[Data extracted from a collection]
┄┄┄┄┄┄┄┄┄┄
(** * VoltDB execution engine: persistent table storage and DR binary log

    A shallow embedding of the storage-and-replication core of the
    execution engine:

    - [src/ee/storage/DRTupleStream.h] and [AbstractDRTupleStream.h]:
      the wire-format constants and the stream state;
    - [src/ee/storage/persistenttable.cpp]: truncate, insert, update,
      delete, their undo entry points, tuple lookup, index maintenance,
      compaction moves and the choice of the unique index used by DR.

    Integers of the C++ code ([size_t], [int64_t], [uint32_t]) are [Z];
    [double] is the kernel's binary64 [float]; [std::string] is [string];
    vectors are lists; a tuple address is the position of its slot. *)

From Stdlib Require Import ZArith Lia Bool List String Ascii Floats.
From stdpp Require Import base tactics option list.

Set Warnings "-inexact-float".
Set Default Proof Using "Type".

Open Scope Z_scope.

(** ** Wire format of the DR binary log ([DRTupleStream.h]) *)

Module DRTupleStreamFormat.

(** Version(1), type(1), drId(8), uniqueId(8), hashFlag(1), txnLength(4), parHash(4) *)
Definition BEGIN_RECORD_SIZE : Z := 1 + 1 + 8 + 8 + 1 + 4 + 4.
(** Version(1), type(1), drId(8), uniqueId(8) *)
Definition BEGIN_RECORD_HEADER_SIZE : Z := 1 + 1 + 8 + 8.
(** Type(1), drId(8), checksum(4) *)
Definition END_RECORD_SIZE : Z := 1 + 8 + 4.
(** Type(1), table signature(8) *)
Definition TXN_RECORD_HEADER_SIZE : Z := 1 + 8.
(** Type(1), parHash(4) *)
Definition HASH_DELIMITER_SIZE : Z := 1 + 4.

Definition PROTOCOL_VERSION : Z := 4.

(** [AbstractDRTupleStream.h] *)
Definition MAGIC_DR_TRANSACTION_PADDING : Z := 78.
Definition SECONDARY_BUFFER_SIZE : Z := (45 * 1024 * 1024) + 4096.
Definition SIZE_MAX : Z := 2 ^ 64 - 1.
Definition INVALID_DR_MARK : Z := SIZE_MAX.

(** Big-endian image of the low [n] bytes of [v] (two's complement). *)
Fixpoint bigEndian (n : nat) (v : Z) : list Z :=
  match n with
  | O => []
  | S k => ((v / 256 ^ Z.of_nat k) mod 256) :: bigEndian k v
  end.

(** The records, field by field as the size comments of the header list
    them.  The record type codes live in [common/types.h], which is not
    part of these sources, so each writer takes its code as an argument. *)
Definition beginRecord (typeCode drId uniqueId hashFlag txnLength parHash : Z) : list Z :=
  bigEndian 1 PROTOCOL_VERSION ++ bigEndian 1 typeCode ++ bigEndian 8 drId
    ++ bigEndian 8 uniqueId ++ bigEndian 1 hashFlag ++ bigEndian 4 txnLength
    ++ bigEndian 4 parHash.

Definition beginRecordHeader (typeCode drId uniqueId : Z) : list Z :=
  bigEndian 1 PROTOCOL_VERSION ++ bigEndian 1 typeCode ++ bigEndian 8 drId
    ++ bigEndian 8 uniqueId.

Definition endRecord (typeCode drId checksum : Z) : list Z :=
  bigEndian 1 typeCode ++ bigEndian 8 drId ++ bigEndian 4 checksum.

Definition rowRecordHeader (typeCode tableSignature : Z) : list Z :=
  bigEndian 1 typeCode ++ bigEndian 8 tableSignature.

Definition hashDelimiter (typeCode parHash : Z) : list Z :=
  bigEndian 1 typeCode ++ bigEndian 4 parHash.

Lemma length_bigEndian n v : length (bigEndian n v) = n.
Proof. induction n as [|n IH]; simpl; [reflexivity | now rewrite IH]. Qed.

Lemma beginRecord_length t d u h l p :
  Z.of_nat (length (beginRecord t d u h l p)) = BEGIN_RECORD_SIZE.
Proof. unfold beginRecord. rewrite !length_app, !length_bigEndian. reflexivity. Qed.

Lemma beginRecordHeader_length t d u :
  Z.of_nat (length (beginRecordHeader t d u)) = BEGIN_RECORD_HEADER_SIZE.
Proof. unfold beginRecordHeader. rewrite !length_app, !length_bigEndian. reflexivity. Qed.

Lemma endRecord_length t d c :
  Z.of_nat (length (endRecord t d c)) = END_RECORD_SIZE.
Proof. unfold endRecord. rewrite !length_app, !length_bigEndian. reflexivity. Qed.

Lemma rowRecordHeader_length t s :
  Z.of_nat (length (rowRecordHeader t s)) = TXN_RECORD_HEADER_SIZE.
Proof. unfold rowRecordHeader. rewrite !length_app, !length_bigEndian. reflexivity. Qed.

Lemma hashDelimiter_length t p :
  Z.of_nat (length (hashDelimiter t p)) = HASH_DELIMITER_SIZE.
Proof. unfold hashDelimiter. rewrite !length_app, !length_bigEndian. reflexivity. Qed.

Lemma beginRecord_version t d u h l p :
  head (beginRecord t d u h l p) = Some PROTOCOL_VERSION.
Proof. reflexivity. Qed.

(** C8. The record sizes of the DR wire format are the fixed constants
    27 (begin record), 18 (begin header), 13 (end record), 9 (row record
    header) and 5 (hash delimiter); every begin record, whatever its
    fields, has exactly 27 bytes and its leading byte is the protocol
    version, which is 4. *)
Theorem wire_format_record_sizes :
  BEGIN_RECORD_SIZE = 27 /\ BEGIN_RECORD_HEADER_SIZE = 18 /\
  END_RECORD_SIZE = 13 /\ TXN_RECORD_HEADER_SIZE = 9 /\
  HASH_DELIMITER_SIZE = 5 /\ PROTOCOL_VERSION = 4 /\
  (forall t d u h l p,
      Z.of_nat (length (beginRecord t d u h l p)) = 27 /\
      head (beginRecord t d u h l p) = Some 4) /\
  (forall t d u, Z.of_nat (length (beginRecordHeader t d u)) = 18) /\
  (forall t d c, Z.of_nat (length (endRecord t d c)) = 13) /\
  (forall t s, Z.of_nat (length (rowRecordHeader t s)) = 9) /\
  (forall t p, Z.of_nat (length (hashDelimiter t p)) = 5).
Proof.
  unfold BEGIN_RECORD_SIZE, BEGIN_RECORD_HEADER_SIZE, END_RECORD_SIZE,
    TXN_RECORD_HEADER_SIZE, HASH_DELIMITER_SIZE, PROTOCOL_VERSION.
  repeat split; intros;
    first [ reflexivity
          | apply beginRecord_length | apply beginRecordHeader_length
          | apply endRecord_length | apply rowRecordHeader_length
          | apply hashDelimiter_length ].
Qed.

End DRTupleStreamFormat.

(** ** Tuples, schemas and indexes *)

(** Modelled from the spec: the column cell of a tuple ([common/NValue.hpp]
    and [common/tabletuple.h] are not part of these sources).  "A tuple
    is a fixed-width header plus inline columns plus out-of-line
    references for variable-length columns."  An inlined value lives in
    the tuple's own bytes; a non-inlined value is a pointer stored in
    the tuple to an object holding the bytes.  [NullValue] stands for
    the null pattern of the column's type. *)
Inductive NValue : Type :=
| NullValue
| InlineValue (v : Z)
| ObjectValue (ptr : Z) (data : list Z).

#[global] Instance NValue_eq_dec : EqDecision NValue.
Proof. solve_decision. Defined.

Definition isNull (v : NValue) : bool :=
  match v with NullValue => true | _ => false end.

(** Modelled from the spec: what [memcmp] over tuple storage sees of a
    cell, the inlined bytes or the pointer. *)
Definition sameBytes (a b : NValue) : bool :=
  match a, b with
  | NullValue, NullValue => true
  | InlineValue x, InlineValue y => x =? y
  | ObjectValue p _, ObjectValue q _ => p =? q
  | _, _ => false
  end.
(** [in_run] tells that the previous character was already replaced. *)
Fixpoint slugify_from (in_run : bool) (s : string) : string :=
  match s with
  | EmptyString => EmptyString
  | String c r =>
      if is_alnum c then String c (slugify_from false r)
      else if in_run then slugify_from true r
      else String "_" (slugify_from true r)
  end.

Definition _slugify (s : string) : string := slugify_from false s.

(** [str(i)] for a non-negative integer. *)
Definition decimal (i : nat) : string := NilEmpty.string_of_uint (Nat.to_uint i).

(** ** Data model *)

Inductive binop := OAdd | OSub | OMul | ODiv.

Section Model.
Context (num : Type) {NUM : Number num}.

Definition binop_apply (op : binop) : num -> num -> num :=
  match op with OAdd => nadd | OSub => nsub | OMul => nmul | ODiv => ndiv end.

(** A sympy expression over symbols (activities and parameters). *)
Inductive expr :=
| Num (x : num)
| Sym (s : string)
| Bin (op : binop) (a b : expr).

Fixpoint free_symbols (e : expr) : list string :=
  match e with
  | Num _ => []
  | Sym s => [s]
  | Bin _ a b => free_symbols a ++ free_symbols b
  end.

(** ** The evaluation that sympy performs when it builds a sum or a product

    [Add] and [Mul] of sympy flatten their arguments.  A product becomes a
    numeric coefficient and its other factors, each a base with an integer
    exponent; the exponents of equal bases are added and a base of exponent 0
    is dropped, so that [x / x] is 1.  A sum adds up the coefficients of the
    terms that have the same factors and drops the terms whose coefficient
    is 0, so that [x - x] is 0.  A number times a sum is multiplied out.  Two
    expressions are the same when they are so up to the order of their terms
    and factors.  A difference [a - b] is [a + (-1) * b], a quotient [a / b]
    is [a * b ** -1], and a quotient whose divisor has the coefficient 0 is
    left as it is.  The trees have no node for a power: a power is written as
    a repeated factor, above or below the bar of a quotient.  Functions,
    assumptions on symbols and the order in which sympy prints the arguments
    are not covered. *)

Definition binop_eqb (o o' : binop) : bool :=
  match o, o' with
  | OAdd, OAdd | OSub, OSub | OMul, OMul | ODiv, ODiv => true
  | _, _ => false
  end.

Fixpoint expr_eqb (a b : expr) : bool :=
  match a, b with
  | Num x, Num y => num_eqb x y
  | Sym s, Sym t => py_eq s t
  | Bin o a1 a2, Bin o' b1 b2 => binop_eqb o o' && expr_eqb a1 b1 && expr_eqb a2 b2
  | _, _ => false
  end.

Fixpoint size (e : expr) : nat :=
  match e with
  | Bin _ a b => S (size a + size b)
  | _ => 1
  end.

(** A factor of a product, a base and its exponent, and a term of a sum, a
    coefficient and its factors. *)
Definition factor := (expr * Z)%type.
Definition term := (num * list factor)%type.

Definition is_sum (e : expr) : bool :=
  match e with Bin OAdd _ _ | Bin OSub _ _ => true | _ => false end.

Definition negate (t : term) : term := (nmul (nsub num0 num1) (fst t), snd t).

Definition inverse (fs : list factor) : list factor :=
  map (fun f => (fst f, (- snd f)%Z)) fs.

Definition nonzero (ts : list term) : list term :=
  filter (fun t => negb (num_eqb (fst t) num0)) ts.

Section Flatten.
(** The test that tells two bases apart. *)
Variable eqb : expr -> expr -> bool.

(** One more factor: its exponent is added to that of the factor with the
    same base when there is one. *)
Fixpoint add_factor (f : factor) (fs : list factor) : list factor :=
  match fs with
  | [] => [f]
  | g :: r =>
      if eqb (fst f) (fst g)
      then if (snd g + snd f =? 0)%Z then r else (fst g, (snd g + snd f)%Z) :: r
      else g :: add_factor f r
  end.

Definition mul_factors (fs gs : list factor) : list factor :=
  fold_left (fun acc g => add_factor g acc) gs fs.

(** [as_coeff_mul]: the coefficient and the factors of a product. *)
Fixpoint as_coeff_mul (e : expr) : term :=
  match e with
  | Num x => (x, [])
  | Bin OMul a b =>
      let '(ca, fa) := as_coeff_mul a in
      let '(cb, fb) := as_coeff_mul b in
      (nmul ca cb, mul_factors fa fb)
  | Bin ODiv a b =>
      let '(ca, fa) := as_coeff_mul a in
      let '(cb, fb) := as_coeff_mul b in
      if num_eqb cb num0 then (num1, [(e, 1%Z)])
      else (nmul ca (ndiv num1 cb), mul_factors fa (inverse fb))
  | _ => (num1, [(e, 1%Z)])
  end.

(** The terms of a sum. *)
Fixpoint as_terms (e : expr) : list term :=
  match e with
  | Bin OAdd a b => as_terms a ++ as_terms b
  | Bin OSub a b => as_terms a ++ map negate (as_terms b)
  | _ => [as_coeff_mul e]
  end.

(** The same factors, in any order. *)
Definition same_factors (l1 l2 : list factor) : bool :=
  (List.length l1 =? List.length l2)
  && forallb (fun f => existsb (fun g => eqb (fst f) (fst g) && (snd f =? snd g)%Z) l2) l1.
┄┄┄┄┄┄┄┄┄┄
Reproduce only this range: the first line of the data above through the line with "From stdpp Require", both included, exactly as written.

(** * VoltDB execution engine: persistent table storage and DR binary log

    A shallow embedding of the storage-and-replication core of the
    execution engine:

    - [src/ee/storage/DRTupleStream.h] and [AbstractDRTupleStream.h]:
      the wire-format constants and the stream state;
    - [src/ee/storage/persistenttable.cpp]: truncate, insert, update,
      delete, their undo entry points, tuple lookup, index maintenance,
      compaction moves and the choice of the unique index used by DR.

    Integers of the C++ code ([size_t], [int64_t], [uint32_t]) are [Z];
    [double] is the kernel's binary64 [float]; [std::string] is [string];
    vectors are lists; a tuple address is the position of its slot. *)

From Stdlib Require Import ZArith Lia Bool List String Ascii Floats.
From stdpp Require Import base tactics option list.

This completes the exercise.